### What is required:
Say how many of the lines below hold "default", writing the number and nothing more.

### Dataset records:
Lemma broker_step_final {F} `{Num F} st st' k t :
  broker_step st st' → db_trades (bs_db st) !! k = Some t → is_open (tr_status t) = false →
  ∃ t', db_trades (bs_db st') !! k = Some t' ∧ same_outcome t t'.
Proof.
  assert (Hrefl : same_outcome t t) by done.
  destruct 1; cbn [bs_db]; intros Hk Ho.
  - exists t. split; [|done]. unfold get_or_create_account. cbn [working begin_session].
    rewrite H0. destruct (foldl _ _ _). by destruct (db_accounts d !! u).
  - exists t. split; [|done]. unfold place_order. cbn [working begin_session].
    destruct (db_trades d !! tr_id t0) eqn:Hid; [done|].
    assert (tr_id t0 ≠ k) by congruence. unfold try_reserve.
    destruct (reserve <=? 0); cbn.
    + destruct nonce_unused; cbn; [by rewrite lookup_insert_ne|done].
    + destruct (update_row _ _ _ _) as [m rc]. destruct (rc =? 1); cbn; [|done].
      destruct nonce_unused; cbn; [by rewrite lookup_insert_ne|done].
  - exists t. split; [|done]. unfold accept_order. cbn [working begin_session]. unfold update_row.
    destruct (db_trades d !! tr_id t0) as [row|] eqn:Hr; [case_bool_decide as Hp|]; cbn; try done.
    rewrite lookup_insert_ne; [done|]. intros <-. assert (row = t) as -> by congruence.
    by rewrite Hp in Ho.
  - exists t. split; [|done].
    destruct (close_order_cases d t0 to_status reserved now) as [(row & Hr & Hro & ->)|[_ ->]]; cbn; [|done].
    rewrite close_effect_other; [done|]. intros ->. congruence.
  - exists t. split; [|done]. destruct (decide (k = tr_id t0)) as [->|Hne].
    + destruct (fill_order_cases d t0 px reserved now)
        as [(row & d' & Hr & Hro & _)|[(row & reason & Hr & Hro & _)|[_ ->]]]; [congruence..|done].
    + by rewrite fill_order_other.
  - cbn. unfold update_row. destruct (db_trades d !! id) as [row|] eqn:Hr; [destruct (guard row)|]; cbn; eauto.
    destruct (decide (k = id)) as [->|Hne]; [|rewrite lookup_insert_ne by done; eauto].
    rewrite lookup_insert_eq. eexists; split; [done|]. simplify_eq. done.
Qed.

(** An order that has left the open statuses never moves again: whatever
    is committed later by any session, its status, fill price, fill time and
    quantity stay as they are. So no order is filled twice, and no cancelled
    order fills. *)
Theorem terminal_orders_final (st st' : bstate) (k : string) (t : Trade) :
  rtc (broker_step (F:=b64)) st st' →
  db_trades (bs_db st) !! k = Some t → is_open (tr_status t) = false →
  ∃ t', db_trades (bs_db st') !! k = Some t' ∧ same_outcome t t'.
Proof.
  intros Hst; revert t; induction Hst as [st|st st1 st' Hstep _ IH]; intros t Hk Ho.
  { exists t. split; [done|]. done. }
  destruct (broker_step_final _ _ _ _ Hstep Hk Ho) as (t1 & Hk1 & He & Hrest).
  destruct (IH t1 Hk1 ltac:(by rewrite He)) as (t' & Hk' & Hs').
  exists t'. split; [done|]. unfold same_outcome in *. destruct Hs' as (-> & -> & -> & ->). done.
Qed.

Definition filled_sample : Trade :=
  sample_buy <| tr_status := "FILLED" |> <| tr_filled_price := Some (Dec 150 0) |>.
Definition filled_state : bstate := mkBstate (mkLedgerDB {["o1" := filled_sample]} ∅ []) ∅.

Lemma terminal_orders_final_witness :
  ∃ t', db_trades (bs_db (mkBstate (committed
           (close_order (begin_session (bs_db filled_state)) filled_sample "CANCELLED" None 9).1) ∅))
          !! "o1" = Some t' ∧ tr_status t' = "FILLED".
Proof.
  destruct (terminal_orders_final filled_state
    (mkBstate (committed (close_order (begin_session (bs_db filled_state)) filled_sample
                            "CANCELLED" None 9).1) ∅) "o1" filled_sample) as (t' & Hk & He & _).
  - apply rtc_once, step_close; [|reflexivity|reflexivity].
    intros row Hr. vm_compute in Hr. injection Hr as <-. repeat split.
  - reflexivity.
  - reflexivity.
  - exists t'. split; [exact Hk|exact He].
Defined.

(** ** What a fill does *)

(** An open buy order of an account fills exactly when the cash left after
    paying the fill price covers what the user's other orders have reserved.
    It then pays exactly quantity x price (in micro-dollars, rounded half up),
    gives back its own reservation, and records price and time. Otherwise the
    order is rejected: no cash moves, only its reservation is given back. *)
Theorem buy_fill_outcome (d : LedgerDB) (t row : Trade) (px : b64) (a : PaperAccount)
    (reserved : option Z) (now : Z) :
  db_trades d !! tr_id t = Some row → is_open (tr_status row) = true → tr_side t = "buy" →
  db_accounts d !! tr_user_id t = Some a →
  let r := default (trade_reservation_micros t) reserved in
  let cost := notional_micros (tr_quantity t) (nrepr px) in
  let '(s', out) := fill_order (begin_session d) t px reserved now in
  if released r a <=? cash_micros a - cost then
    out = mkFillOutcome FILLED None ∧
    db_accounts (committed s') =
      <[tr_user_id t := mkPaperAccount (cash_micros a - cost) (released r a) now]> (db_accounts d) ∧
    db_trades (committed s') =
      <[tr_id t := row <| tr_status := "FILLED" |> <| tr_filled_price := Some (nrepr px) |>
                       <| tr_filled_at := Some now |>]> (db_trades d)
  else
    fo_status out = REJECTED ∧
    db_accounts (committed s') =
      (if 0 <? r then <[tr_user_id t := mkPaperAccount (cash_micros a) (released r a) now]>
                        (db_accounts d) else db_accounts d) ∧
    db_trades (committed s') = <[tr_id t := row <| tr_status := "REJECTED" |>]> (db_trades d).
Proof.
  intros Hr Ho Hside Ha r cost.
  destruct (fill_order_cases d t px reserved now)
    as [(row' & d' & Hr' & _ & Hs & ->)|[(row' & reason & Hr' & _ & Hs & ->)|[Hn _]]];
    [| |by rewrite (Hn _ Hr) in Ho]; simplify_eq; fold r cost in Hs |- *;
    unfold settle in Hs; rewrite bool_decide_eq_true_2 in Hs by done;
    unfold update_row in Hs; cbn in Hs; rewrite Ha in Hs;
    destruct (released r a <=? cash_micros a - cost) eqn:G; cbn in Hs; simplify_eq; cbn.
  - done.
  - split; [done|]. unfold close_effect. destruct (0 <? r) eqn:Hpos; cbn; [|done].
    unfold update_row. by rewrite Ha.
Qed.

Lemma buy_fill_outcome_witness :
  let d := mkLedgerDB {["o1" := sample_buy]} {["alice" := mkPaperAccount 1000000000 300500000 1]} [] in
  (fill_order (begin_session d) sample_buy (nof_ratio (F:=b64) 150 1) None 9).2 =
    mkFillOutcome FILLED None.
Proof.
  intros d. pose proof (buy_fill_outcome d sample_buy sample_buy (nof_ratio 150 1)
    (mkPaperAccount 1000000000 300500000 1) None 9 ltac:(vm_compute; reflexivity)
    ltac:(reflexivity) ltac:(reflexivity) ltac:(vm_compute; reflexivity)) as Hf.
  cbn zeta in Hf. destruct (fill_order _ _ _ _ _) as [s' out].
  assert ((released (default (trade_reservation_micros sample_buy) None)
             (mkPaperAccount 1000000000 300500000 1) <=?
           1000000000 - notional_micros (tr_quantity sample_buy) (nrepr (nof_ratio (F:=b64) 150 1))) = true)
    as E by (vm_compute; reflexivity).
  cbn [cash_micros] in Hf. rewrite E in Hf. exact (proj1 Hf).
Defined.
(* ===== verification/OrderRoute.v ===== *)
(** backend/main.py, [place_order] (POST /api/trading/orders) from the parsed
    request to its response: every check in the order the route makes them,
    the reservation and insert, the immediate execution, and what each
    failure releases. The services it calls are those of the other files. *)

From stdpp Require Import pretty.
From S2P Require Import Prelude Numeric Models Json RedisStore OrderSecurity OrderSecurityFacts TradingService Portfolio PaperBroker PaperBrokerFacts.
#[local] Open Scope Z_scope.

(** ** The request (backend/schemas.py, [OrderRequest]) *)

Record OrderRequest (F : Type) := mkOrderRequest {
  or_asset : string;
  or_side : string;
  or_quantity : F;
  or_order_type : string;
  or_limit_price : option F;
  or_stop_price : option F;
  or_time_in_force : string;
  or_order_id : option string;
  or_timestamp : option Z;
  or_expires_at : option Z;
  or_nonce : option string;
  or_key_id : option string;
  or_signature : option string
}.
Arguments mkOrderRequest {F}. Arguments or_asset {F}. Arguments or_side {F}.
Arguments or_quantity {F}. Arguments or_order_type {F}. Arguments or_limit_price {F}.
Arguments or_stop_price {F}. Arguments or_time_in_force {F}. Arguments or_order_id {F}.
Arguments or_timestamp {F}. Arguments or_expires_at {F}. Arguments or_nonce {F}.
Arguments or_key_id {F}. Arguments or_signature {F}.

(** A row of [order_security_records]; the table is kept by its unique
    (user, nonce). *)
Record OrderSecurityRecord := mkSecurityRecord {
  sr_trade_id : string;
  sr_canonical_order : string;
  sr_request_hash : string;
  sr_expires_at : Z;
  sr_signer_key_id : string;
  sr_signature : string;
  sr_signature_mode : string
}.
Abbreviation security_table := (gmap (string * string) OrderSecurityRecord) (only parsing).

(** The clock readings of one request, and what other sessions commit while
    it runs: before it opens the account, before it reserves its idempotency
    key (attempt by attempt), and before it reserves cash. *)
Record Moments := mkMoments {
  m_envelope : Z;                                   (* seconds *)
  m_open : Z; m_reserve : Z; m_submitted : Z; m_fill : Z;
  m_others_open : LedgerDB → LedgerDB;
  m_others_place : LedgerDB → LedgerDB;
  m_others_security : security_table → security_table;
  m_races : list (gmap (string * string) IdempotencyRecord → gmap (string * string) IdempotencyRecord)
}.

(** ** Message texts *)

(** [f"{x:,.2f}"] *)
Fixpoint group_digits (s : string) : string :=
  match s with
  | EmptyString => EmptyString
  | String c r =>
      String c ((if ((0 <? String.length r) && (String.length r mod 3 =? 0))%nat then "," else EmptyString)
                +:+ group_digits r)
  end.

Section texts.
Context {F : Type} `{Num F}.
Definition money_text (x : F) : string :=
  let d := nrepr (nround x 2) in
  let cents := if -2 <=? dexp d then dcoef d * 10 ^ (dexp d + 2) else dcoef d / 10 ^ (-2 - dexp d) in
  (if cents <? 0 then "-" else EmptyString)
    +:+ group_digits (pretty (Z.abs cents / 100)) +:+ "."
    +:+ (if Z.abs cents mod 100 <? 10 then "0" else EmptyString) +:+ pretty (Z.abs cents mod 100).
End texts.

### Solution:
2